The age thing doesn't really worry me. We've talked about me dating and I said I'd date someone younger and when she asked how young, I said "late 20s." Her response was "Intersting" with a smile.


----------



## ConfusedUFODude (Oct 31, 2020)

Evinrude58 said:


> All this and you walk her to her car at night and you haven’t kissed her yet? Geez dude, I thought I was shy. You take the cake.
> yes, she likes you, yes you’re weird for thinking just because she’s an Indian you can’t date her, and yes, you should ask her out.
> Oh, and yes, if you break up, you probably should be prepared to switch jobs. But that shouldn’t be all that hard.
> 
> You aren’t very decisive, huh? 😋


The reason I haven't made a move is because we are co-workers and I don't want things to be weird between us if she rejects me. In any other circumstance, I would have already made a move, but being coworkers kinda complicates things a bit.


----------



## Andy1001 (Jun 29, 2016)

If you don’t want to ask her on a date because you don’t want to risk losing her friendship then try a different approach. Find some activity that she’s interested in, it could be anything from hiking to horseback riding and tell her that you are going and does she want to come. Be very clear that you are going anyway and just extend a casual invitation.


----------



## DownByTheRiver (Jul 2, 2020)

This is easy. You just need to ask her if being Indian prevents her from dating outside her culture. 

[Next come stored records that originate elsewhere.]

(* ===== verification/EventFacts.v ===== *)
(** * What decoded pool events say ([src/src/dex/events.rs])

    Events of the hydrated pools arrive through the subscription and decode to
    the update the contract made; what a log decodes to is typed and belongs to
    the pool of its address. *)
From Stdlib Require Import Lia.
From stdpp Require Import base strings numbers list option gmap sorting.
From S2P Require Import Prelude ExecutionPlan TradeData AdaptiveFee FeeProjection HydratedPools PlanBuild Events.

#[local] Arguments be_bytes : simpl never.

(** ** Events arrive and are understood

    The decoder the mirror picks for a log: by the provider the log's address
    is registered for. *)
Section observed.
Context `{EvmText}.

Definition decode_routed (l : ChainLog) (hint : option PoolLocator) : TRes (option DecodedPoolEvent) :=
  match hint with
  | Some (AtCamelotV3 a) => decode_camelot_pool_event l a
  | Some (AtLynexAlgebraV1_9 a) => decode_lynex_algebra_v1_9_pool_event l a
  | Some locator => decode_pool_event_for_locator l locator
  | None => decode_pool_event l
  end.

Definition locator_of (i : PoolIdentity) : PoolLocator :=
  match i with
  | IdV3 a _ => AtV3 a
  | IdPancakeV3 a _ => AtPancakeV3 a
  | IdCamelotV3 a => AtCamelotV3 a
  | IdLynexAlgebraV1_9 a => AtLynexAlgebraV1_9 a
  | IdV4 id _ => AtV4 id
  end.

(** A V4 log comes from the manager, which is no pool's address. *)
Definition hint_for (l : PoolLocator) : option PoolLocator := match l with AtV4 _ => None | _ => Some l end.

Definition pool_topics : list Z :=
  [v3_swap_topic; pancake_v3_swap_topic; v3_mint_topic; v3_burn_topic; v4_swap_topic; v4_modify_liquidity_topic;
   camelot_fee_topic; lynex_algebra_v1_9_fee_topic; camelot_tick_spacing_topic; camelot_incentive_topic].

(** The node's contract for [eth_subscribe] and [eth_getLogs]. *)
Definition filter_matches (f : EthLogFilter) (l : ChainLog) : Prop :=
  log_address l ∈ ef_addresses f /\
  forall i values, ef_topics f !! i = Some (Some values) -> exists t, log_topics l !! i = Some t /\ t ∈ values.

Definition configured_manager (pairs : list PairConfig) (manager : Z) : Prop :=
  exists p text, p ∈ pairs /\ pc_market_data_enabled p = true /\ pc_uniswap_v4_pool_manager_address p = Some text /\
    address_from_str text = Some manager.

Definition carries (l : ChainLog) (a : Z) (topics data : list Z) : Prop :=
  log_address l = a /\ log_topics l = topics /\ log_data l = data.

Lemma swap_words l price liq tk rest a0 a1 :
  log_data l = words (a0 :: a1 :: price :: liq :: tk :: rest) -> u256 price -> u128 liq -> i24 tk ->
  decode_swap l = Ok (Swap price tk liq None).
Proof.
  intros Hd Hp Hl Ht. unfold decode_swap, decode_u128. rewrite Hd, (decode_u256_words _ _ price), (decode_below_words _ _ _ _ liq), (decode_i24_words _ _ tk);
    done || lia.
Qed.

Lemma data_words_words l ws : log_data l = words ws -> forall n, length ws = n -> data_words l n = true.
Proof. intros Hd n <-. unfold data_words. rewrite Hd, words_length. apply Nat.eqb_refl. Qed.

Lemma routed_v3 l a : v3_shaped l a -> routed_v3_locator a (Some l) = Ok l /\ hint_for l = Some l.
Proof. intros [->|[->|[->| ->]]]; unfold routed_v3_locator; simpl; by rewrite Z.eqb_refl. Qed.

Lemma algebra_hinted l a : algebra l a -> algebra_hint (Some l) a = true /\ hint_for l = Some l.
Proof. unfold algebra_hint. intros [->| ->]; split; try done; [by rewrite bool_decide_true|by rewrite (bool_decide_true (_ = Some (AtLynexAlgebraV1_9 a))), orb_true_r]. Qed.

Section topics.
Hypothesis topics_distinct : NoDup pool_topics.

Ltac topic_ne := let E := fresh in let N := fresh in
  intros E; pose proof topics_distinct as N; unfold pool_topics in N; rewrite !NoDup_cons in N; clear -E N; set_solver.
Ltac dispatch := repeat (rewrite Z.eqb_refl || match goal with
  | |- context [if ?a =? ?b then _ else _] => rewrite (proj2 (Z.eqb_neq a b)) by topic_ne end).

(** On its own pool the wrapper of a provider decodes what the shared decoder does. *)
Lemma decode_routed_own l log r :
  match l with AtV4 _ => True | AtV3 a | AtPancakeV3 a | AtCamelotV3 a | AtLynexAlgebraV1_9 a => log_address log = a end ->
  decode_pool_event_with_locator log (hint_for l) = Ok r -> decode_routed log (hint_for l) = Ok r.
Proof.
  destruct l as [a|a|a|a|id]; [intros <-; done|intros <-; done| | |done]; intros <-; simpl decode_routed;
    [|unfold decode_lynex_algebra_v1_9_pool_event; by rewrite Z.eqb_refl].
  unfold decode_camelot_pool_event. rewrite Z.eqb_refl. cbn [ensure rbind]. case_bool_decide as Hs; [|done]. cbn [hint_for].
  unfold decode_pool_event_with_locator. rewrite Hs, Z.eqb_refl. unfold decode_v3_swap.
  rewrite (proj1 (algebra_hinted _ _ (or_introl eq_refl))). unfold default, id.
  destruct (topic_count log 3); [|done]. cbn [ensure rbind]. destruct (data_words log 5); [|done]. cbn [ensure rbind].
  by destruct (decode_swap log).
Qed.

Women can be friends with guys all day long so there's no guarantee that she has romantic interest in you, and as usual the only way to find out is to ask her out but first you should ask her that question about her culture. And that will be an easy thing to ask that should give you a hint which way to go next good luck.


----------



## oldshirt (Apr 1, 2017)

ConfusedUFODude said:


> ” But the kicker, and why I’m apprehensive to ask her our is that she’s Indian. All the Indians I know will only date/get into relationships with/marry other Indians. I’m scared that if I shoot my shot I’ll lose probably the closest friend I’ve ever had. She’s dated non-Indians in the past but her parents are putting pressure on her to get married and I’m just not sure I should say anything to her because of this cultural reason.
> .


You probably don't mean this is a bad way, but this line of thinking is... well...... racist. 

This is prejudicial in assuming she will feel, act and respond in a particular way based on her race and not due to her own individual attributes. 

If she doesn't want to date you for whatever reason, that is her perogative. But to assume she will respond to you based on her race is racist and prejudicial.


----------



## DownByTheRiver (Jul 2, 2020)

Indians have arranged marriages. So it just depends if she and her family are still enmeshed in that setup.


----------



## Kamstel2 (Feb 24, 2020)

Take her out to dinner then drinks as friends next Friday night. You’ll know everything you need to know by how she dresses up for the night out


----------



## SpinyNorman (Jan 24, 2018)

ConfusedUFODude said:


> The reason I haven't made a move is because we are co-workers and I don't want things to be weird between us if she rejects me. In any other circumstance, I would have already made a move, but being coworkers kinda complicates things a bit.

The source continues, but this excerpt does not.